Why Quality of Experience matters to network managers

Many metrics for VoIP monitoring and maintenance.

There are a lot of terms floating around to describe how to set up metrics for evaluating service performance over the network. The best established is Quality of Service, or QoS, which has generally taken on a fairly technical, bandwidth-centric definition where it remains valuable as a metric, but is far from summing up what really counts in the eyes of the end user.

There are other terms like RUM or "real user monitoring" that are technical, but which do at least focus on a series of monitoring technologies truly targeted at the "real user" or "end user."

And then there's QoE, or Quality of Experience, which is my personal favourite because it is not centred in technology, but in the flesh-and-blood experience of the user consuming your services.

This focus is a lot like the original Mean Opinion Score (MOS), as it applied to telecommunications services. Like it or not, how your customers "feel" about your services is going to be how they're going to vote with their budget approvals.

This isn't to say that technical metrics don't count.
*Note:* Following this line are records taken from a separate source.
(* ===== verification/SchedFair.v ===== *)
(** * The scheduler: virtual run time

    Charging is exact up to the end of the range; enqueueing keeps the fair level's
    list in the order of virtual run time; charging a current thread that is already
    queued does not. And the scheduler's theorems at concrete states. *)

From Stdlib Require Import Sorted.
From stdpp Require Import sorting.
From S2P Require Import Prelude Sched SchedInv SchedMech SchedOps SchedNew SchedPass SchedProps.

(** ** Charging *)

(** [fair_charge], which divides first so that no product overflows, advances a
    vruntime by the time that passed weighted by 1024 over the weight, rounded down
    once, and stops at the end of the 64-bit range; a weight of nought counts as
    one. *)
Theorem fair_charge_exact v delta w : 0 ≤ v ≤ UINT64_MAX → 0 ≤ delta → 0 ≤ w →
  fair_charge v delta w = Z.min UINT64_MAX (v + delta * FAIR_NICE_0_WEIGHT / Z.max 1 w).
Proof.
  intros Hv Hd Hw. unfold fair_charge. assert ((if w =? 0 then 1 else w) = Z.max 1 w) as -> by (destruct (Z.eqb_spec w 0); lia).
  set (k := Z.max 1 w). assert (0 < k) as Hk by lia. cbv zeta. unfold saturatingAdd, saturatingMul, FAIR_NICE_0_WEIGHT.
  assert (delta * 1024 / k = delta / k * 1024 + delta mod k * 1024 / k) as ->.
  { rewrite (Z.div_mod delta k) at 1 by lia. replace ((k * (delta / k) + delta mod k) * 1024) with (delta / k * 1024 * k + delta mod k * 1024) by ring.
    by rewrite Z.div_add_l by lia. }
  assert (0 ≤ delta / k) by (apply Z.div_pos; lia). pose proof (Z.mod_pos_bound delta k Hk).
  assert (0 ≤ delta mod k * 1024 / k) by (apply Z.div_pos; lia). lia.
Qed.

(** The intermediate products stay in 64 bits for the weights of the table. *)
Lemma fair_weight_range nice : 0 < fair_weight nice < 2 ^ 17.
Proof.
  unfold fair_weight. destruct (Z.leb_spec nice (-20)); [done|]. destruct (Z.leb_spec 19 nice); [done|].
  assert (∃ i, (i < 40)%nat ∧ Z.to_nat (nice + 20) = i) as (i & Hi & ->) by (exists (Z.to_nat (nice + 20)); lia).
  do 40 (destruct i as [|i]; [done|]). lia.
Qed.

(** ** The order of the fair level *)

Definition vr_le (vr : nat → Z) (a b : nat) : Prop := vr a ≤ vr b.

Definition fair_sorted (s : sched) (c : nat) : Prop :=
  ∀ rq, s_rqs s !! c = Some rq → StronglySorted (vr_le (fair_vruntime s)) (level rq FAIR_LEVEL).

Lemma sorted_last vr (l : list nat) a b : StronglySorted (vr_le vr) l → last l = Some b → a ∈ l → vr a ≤ vr b.
Proof.
  induction 1 as [|x l Hs IH Hall]; intros Hl Ha; [by apply elem_of_nil in Ha|]. apply elem_of_cons in Ha as [->|Ha].
  - destruct l as [|y l]; [cbn in Hl; simplify_eq; lia|]. rewrite Forall_forall in Hall. apply Hall. cbn [last] in Hl.
    by apply last_Some_elem_of.
  - apply IH; [|done]. destruct l; [by apply elem_of_nil in Ha|done].
Qed.

Lemma fair_walk_spec vr v back : let '(passed, rest) := fair_walk vr v back in
  (∀ a, a ∈ passed → v < vr a) ∧ match rest with [] => True | a :: _ => vr a ≤ v end.
Proof.
  induction back as [|a back IH]; cbn [fair_walk]; [split; [by intros ? ?%elem_of_nil|done]|].
  unfold fair_before. destruct (Z.ltb_spec v (vr a)); [|split; [by intros ? ?%elem_of_nil|done]].
  destruct (fair_walk vr v back) as [passed rest]. destruct IH as [IH1 IH2]. split; [|done].
  intros x [Hx| ->%list_elem_of_singleton]%elem_of_app; [by apply IH1|done].
Qed.

(** The insertion goes after the equals and before the later ones. *)
Lemma fair_insert_place vr v t l : StronglySorted (vr_le vr) l → ∃ l1 l2, l = l1 ++ l2 ∧ fair_insert vr v t l = l1 ++ t :: l2 ∧
  (∀ a, a ∈ l1 → vr a ≤ v) ∧ (∀ a, a ∈ l2 → v < vr a).
Proof.
  intros Hs. unfold fair_insert. pose proof (fair_walk_app vr v (rev l)) as Happ. pose proof (fair_walk_spec vr v (rev l)) as Hsp.
  destruct (fair_walk vr v (rev l)) as [passed rest]. destruct Hsp as [Hp Hr].
  assert (l = rev rest ++ passed) as El. { apply (f_equal (@rev nat)) in Happ. by rewrite rev_involutive, rev_app_distr, rev_involutive in Happ. }
  exists (rev rest), passed. split_and!; [done|done| |done]. intros a Ha. destruct rest as [|b rest]; [by apply elem_of_nil in Ha|].
  cbn [rev] in *. subst l. apply StronglySorted_app in Hs as (_ & Hs & _).
  transitivity (vr b); [|done]. eapply (sorted_last vr (rev rest ++ [b])); [done|by rewrite last_snoc|done].
Qed.

Lemma sorted_ext (vr vr' : nat → Z) l : (∀ a, a ∈ l → vr' a = vr a) → StronglySorted (vr_le vr) l → StronglySorted (vr_le vr') l.
Proof.
  intros He Hs. induction Hs as [|x l Hs IH Hall]; constructor.
  - apply IH. intros a Ha. apply He. by right.
  - rewrite Forall_forall in *. intros y Hy. unfold vr_le in *. rewrite !He by (by left || by right). by apply Hall.
Qed.

Lemma sorted_insert (vr vr' : nat → Z) t l1 l2 : t ∉ l1 ++ l2 → (∀ a, a ≠ t → vr' a = vr a) → StronglySorted (vr_le vr) (l1 ++ l2) →
  (∀ a, a ∈ l1 → vr a ≤ vr' t) → (∀ a, a ∈ l2 → vr' t ≤ vr a) → StronglySorted (vr_le vr') (l1 ++ t :: l2).
Proof.
  intros Hnt He Hs H1 H2. assert (∀ a, a ∈ l1 ++ l2 → a ≠ t) as Hne by (intros a Ha ->; done).
  apply (sorted_ext vr vr') in Hs; [|intros a Ha; apply He; by apply Hne]. apply StronglySorted_app in Hs as (Hs0 & Hs1 & Hs2).
  apply StronglySorted_app_2; [|done|].
  - intros a b Ha [->|Hb]%elem_of_cons; [|by apply Hs0]. unfold vr_le. rewrite He; [by apply H1|]. apply Hne, elem_of_app. by left.
  - apply StronglySorted_cons. split; [|done]. rewrite Forall_forall. intros a Ha. unfold vr_le. rewrite (He a); [by apply H2|].
    apply Hne, elem_of_app. by right.
Qed.

Lemma enq_vruntime s c t rq th b a : fair_vruntime (enq_state s c t rq th b) a = if decide (a = t) then enq_v s rq th else fair_vruntime s a.
Proof.
  unfold fair_vruntime, enq_state. cbn. case_decide as Ha; [subst; by rewrite lookup_insert_eq|by rewrite lookup_insert_ne].
Qed.

(** Enqueueing a thread on a queue whose fair level is in the order of virtual
    run time leaves it so, wherever the thread goes: placed after its equals, or
    last, raised to the last one's vruntime, if it yielded. *)
Theorem rr_enqueue_sorted s c rq t th b : q_inv s → s_rqs s !! c = Some rq → s_threads s !! t = Some th → t_linked th = false →
  t_cpu th = Z.of_nat c → fair_sorted s c → ∃ s', rr_enqueue (Z.of_nat c) t b s = Ret (tt, s') ∧ q_inv s' ∧ fair_sorted s' c.
Proof.
  intros Hq Er Et El Ec Hs. pose proof (qi_prio _ Hq t th Et) as Hp. pose proof (qi_rq _ Hq c rq Er) as Hok.
  pose proof (rr_enqueue_run s c t rq th b Er Et El Hp) as H. apply wp_run in H as ([] & s' & E & ->). eexists. split; [exact E|].
  split; [by apply q_inv_enq|]. intros rq' Er'. cbn in Er'. rewrite list_lookup_insert_eq in Er' by (by eapply lookup_lt_Some). injection Er' as <-.
  specialize (Hs rq Er). pose proof (unlinked_absent _ _ _ _ _ Hok Et El) as Habs.
  pose proof (level_lookup _ _ _ FAIR_LEVEL Hok ltac:(done)) as Hlev.
  assert (t ∉ level rq FAIR_LEVEL) as Hnt by (intros Hin; apply Habs; by eapply elem_of_concat_lookup).
  set (vr' := fair_vruntime (enq_state s c t rq th b)).
  assert (vr' t = enq_v s rq th) as Evt by (unfold vr'; by rewrite enq_vruntime, decide_True).
  assert (∀ a, a ≠ t → vr' a = fair_vruntime s a) as Eva by (intros a Ha; unfold vr'; by rewrite enq_vruntime, decide_False).
  destruct (decide (t_priority th = FAIR_LEVEL)) as [Ef|Ef].
  - assert (level (enq_rq s rq t th b) FAIR_LEVEL = enq_level s rq t th b) as ->.
    { rewrite <- Ef. apply list_lookup_total_correct. cbn. apply list_lookup_insert_eq. rewrite (ro_levels _ _ _ Hok), Ef. unfold FAIR_LEVEL, SCHED_PRIO_DEFAULT. lia. }
    unfold enq_level, enq_v in *. rewrite Ef, Z.eqb_refl in *. destruct (t_yield th).
    + apply (sorted_insert (fair_vruntime s) vr' t _ []); rewrite ?app_nil_r; try done; [|by intros a Ha%elem_of_nil].
      intros a Ha. rewrite Evt. destruct (last (level rq FAIR_LEVEL)) as [x|] eqn:Hl.
      * pose proof (sorted_last _ _ a x Hs Hl Ha). unfold fair_before. destruct (Z.ltb_spec (t_vruntime th) (fair_vruntime s x)); lia.
      * apply last_None in Hl. rewrite Hl in Ha. by apply elem_of_nil in Ha.
    + destruct (fair_insert_place (fair_vruntime s) (fair_place (t_vruntime th) (rq_fair_min rq) FAIR_WAKE_BONUS_NS) t _ Hs) as (l1 & l2 & E12 & -> & H1 & H2).
      rewrite E12 in Hs, Hnt. apply (sorted_insert (fair_vruntime s) vr' t l1 l2); try done; rewrite Evt; [done|]. intros a Ha. specialize (H2 a Ha). lia.
  - assert (level (enq_rq s rq t th b) FAIR_LEVEL = level rq FAIR_LEVEL) as ->.
    { unfold level. cbn. apply list_lookup_total_insert_ne. unfold FAIR_LEVEL, SCHED_PRIO_DEFAULT, SCHED_PRIO_COUNT in *. lia. }
    apply (sorted_ext (fair_vruntime s)); [|done]. intros a Ha. apply Eva. congruence.
Qed.

(** ** The scheduler: concrete states

    Traces of operations run on concrete machines: the theorems of the scheduler at
    states that are reached, and a trace in which the fair level serves a thread out
    of the order of virtual run time. *)

(** Operations one after the other, each under its callers' conditions. *)
Fixpoint strace (os : list sop) (s : sched) : option sched :=
  match os with
  | [] => Some s
  | o :: os =>
    if sguard s o then match srun o s with Ret (_, s') => strace os s' | _ => None end else None
  end.

Lemma strace_reach n os s s' : sreach n s → strace os s = Some s' → sreach n s'.
Proof.
  revert s. induction os as [|o os IH]; intros s Hs H; cbn [strace] in H; [by simplify_eq|].
  destruct (sguard s o) eqn:Hg; [|done]. destruct (srun o s) as [[[] s1]| |] eqn:Hr; [|done..]. eapply IH; [|done]. by eapply sreach_step.
Qed.

Definition ran (os : list sop) (n boot idle : nat) (now : Z) : sched :=
  match sched_init boot idle now (boot_state n) with
  | Ret (_, s) => default (boot_state 0) (strace os s)
  | _ => boot_state 0
  end.

Lemma ran_reach os n boot idle now s0 s1 : boot ≠ idle → sched_init boot idle now (boot_state n) = Ret (tt, s0) →
  strace os s0 = Some s1 → sreach n (ran os n boot idle now).
Proof. intros Hne Hi Ht. unfold ran. rewrite Hi, Ht. cbn. eapply strace_reach; [by eapply sreach_init|done]. Qed.

Definition ms : Z := 1000 * 1000.

(** Two processors; three threads made on the first, one of them let free. *)
Definition ex_ops : list sop :=
  [OStart 1 2 0; OCreate 0 true 3 10 1; OCreate 0 true 4 32 1; OCreate 0 true 5 32 1; OAffinity 5 3; OPass 0 true (10 * ms);
   OBlock 0; OWake 3; OTick 0 (20 * ms) ms; ORunning 0].
Definition ex_state : sched := ran ex_ops 2 0 1 0.

Lemma ex_reach : sreach 2 ex_state.
Proof. eapply ran_reach; [done|vm_compute; reflexivity|vm_compute; reflexivity]. Qed.

Lemma sched_safety_witness : sreach 2 ex_state ∧ sched_ok ex_state ∧ sguard ex_state (OPass 0 true (30 * ms)) = true.
Proof.
  split; [apply ex_reach|]. split; [apply (sched_safety 2 ex_state ltac:(lia) ex_reach)|]. by vm_compute.
Defined.

Lemma schedule_pass_best_witness : ∃ s', schedule_pass 0 true (30 * ms) ex_state = Ret (tt, s') ∧ best_running s' 0.
Proof. apply (schedule_pass_best 2 ex_state 0 true (30 * ms) ltac:(lia) ex_reach). by vm_compute. Defined.

Lemma balance_converges_witness : ∃ t s', sched_migrate_from 0 1 2 ex_state = Ret ((SCHED_MIGRATED, Some t), s') ∧ imbalance s' < imbalance ex_state.
Proof.
  assert (∃ s', sched_migrate_from 0 1 2 ex_state = Ret ((SCHED_MIGRATED, Some 5%nat), s')) as [s' E] by (eexists; vm_compute; reflexivity).
  exists 5%nat, s'. split; [exact E|]. apply (balance_converges 2 ex_state 0 1 0 5 s' ltac:(lia) ex_reach E).
Defined.

Lemma fair_charge_exact_witness : fair_charge 100 (10 * ms) 820 = Z.min UINT64_MAX (100 + 10 * ms * FAIR_NICE_0_WEIGHT / Z.max 1 820).
Proof. apply (fair_charge_exact 100 (10 * ms) 820); vm_compute; intuition discriminate. Defined.

(** The boot thread, running, and a thread waiting at the same level. *)
Definition one_state : sched := ran [OCreate 0 true 2 32 1] 1 0 1 0.

Lemma one_reach : sreach 1 one_state.
Proof. eapply ran_reach; [done|vm_compute; reflexivity|vm_compute; reflexivity]. Qed.

Lemma rr_enqueue_sorted_witness : ∃ s', rr_enqueue 0 0 false one_state = Ret (tt, s') ∧ q_inv s' ∧ fair_sorted s' 0.
Proof.
  eapply (rr_enqueue_sorted one_state 0 _ 0 _ false); [|vm_compute; reflexivity|vm_compute; reflexivity|reflexivity|reflexivity|].
  - exact (bi_q _ (si_base _ (sreach_inv 1 one_state ltac:(lia) one_reach))).
  - intros rq Er. vm_compute in Er. injection Er as <-. repeat constructor.
Defined.

(** ** Charged while queued *)

(** One processor, the boot thread 0 and a thread 2, both at the fair level. After
    10 ms the boot thread gives way; thread 2 prepares to block, is woken before it
    does, and passes through the scheduler 20 ms later. *)
Definition late_ops : list sop := [OCreate 0 true 2 32 1; OPass 0 true (10 * ms); OBlock 0; OWake 2].
Definition late_state : sched := ran late_ops 1 0 1 0.

(** C12. The fair level is not always in the order of virtual run time: a thread woken
    before it blocked is charged while it is on the list. Here the pass gives the
    processor back to thread 2, which has run for 20 ms, and the boot thread, which
    has run for 10, is left waiting - further behind than the granularity at which
    the tick preempts. *)
Theorem fair_order_lost : ∃ s s' rq th, sreach 1 s ∧ fair_sorted s 0 ∧ schedule_pass 0 false (30 * ms) s = Ret (tt, s') ∧
  s_rqs s' !! 0%nat = Some rq ∧ rq_current rq = Some 2%nat ∧ s_threads s' !! 2%nat = Some th ∧ t_priority th = FAIR_LEVEL ∧
  level rq FAIR_LEVEL = [0%nat] ∧ fair_should_preempt (t_vruntime th) (fair_vruntime s' 0) FAIR_GRANULARITY_NS = true.
Proof.
  exists late_state. do 3 eexists. split; [eapply ran_reach; [done|vm_compute; reflexivity|vm_compute; reflexivity]|].
  split; [|split_and!; vm_compute; reflexivity].
  intros rq Er. vm_compute in Er. injection Er as <-. repeat constructor; vm_compute; discriminate.
Qed.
You absolutely need them. Building towards QoE with a good combination of technical metrics and a healthy dose of customer dialogue is a fine art.

In this column we're going to look briefly at some of the metrics and technologies that most often apply. But before we do, I suppose I should answer the obvious question for many network managers: "Why me? Why should I care about QoE? Isn't that the job of the applications manager or the helpdesk?"

The answer is that you're partly right. QoE isn't your job alone. But the network is the delivery system for almost all application services, like it or not - including VoIP and unified communications, but most predominantly focusing on web-based applications. Many of these depend heavily on network-centric monitoring tools to ensure their performance.

Data from EMA shows that web-based applications for internal use dominate in terms of what's actually being deployed over the network. They are followed by client-server applications, then web-based applications for external use and web services, and all those are well ahead of VoIP.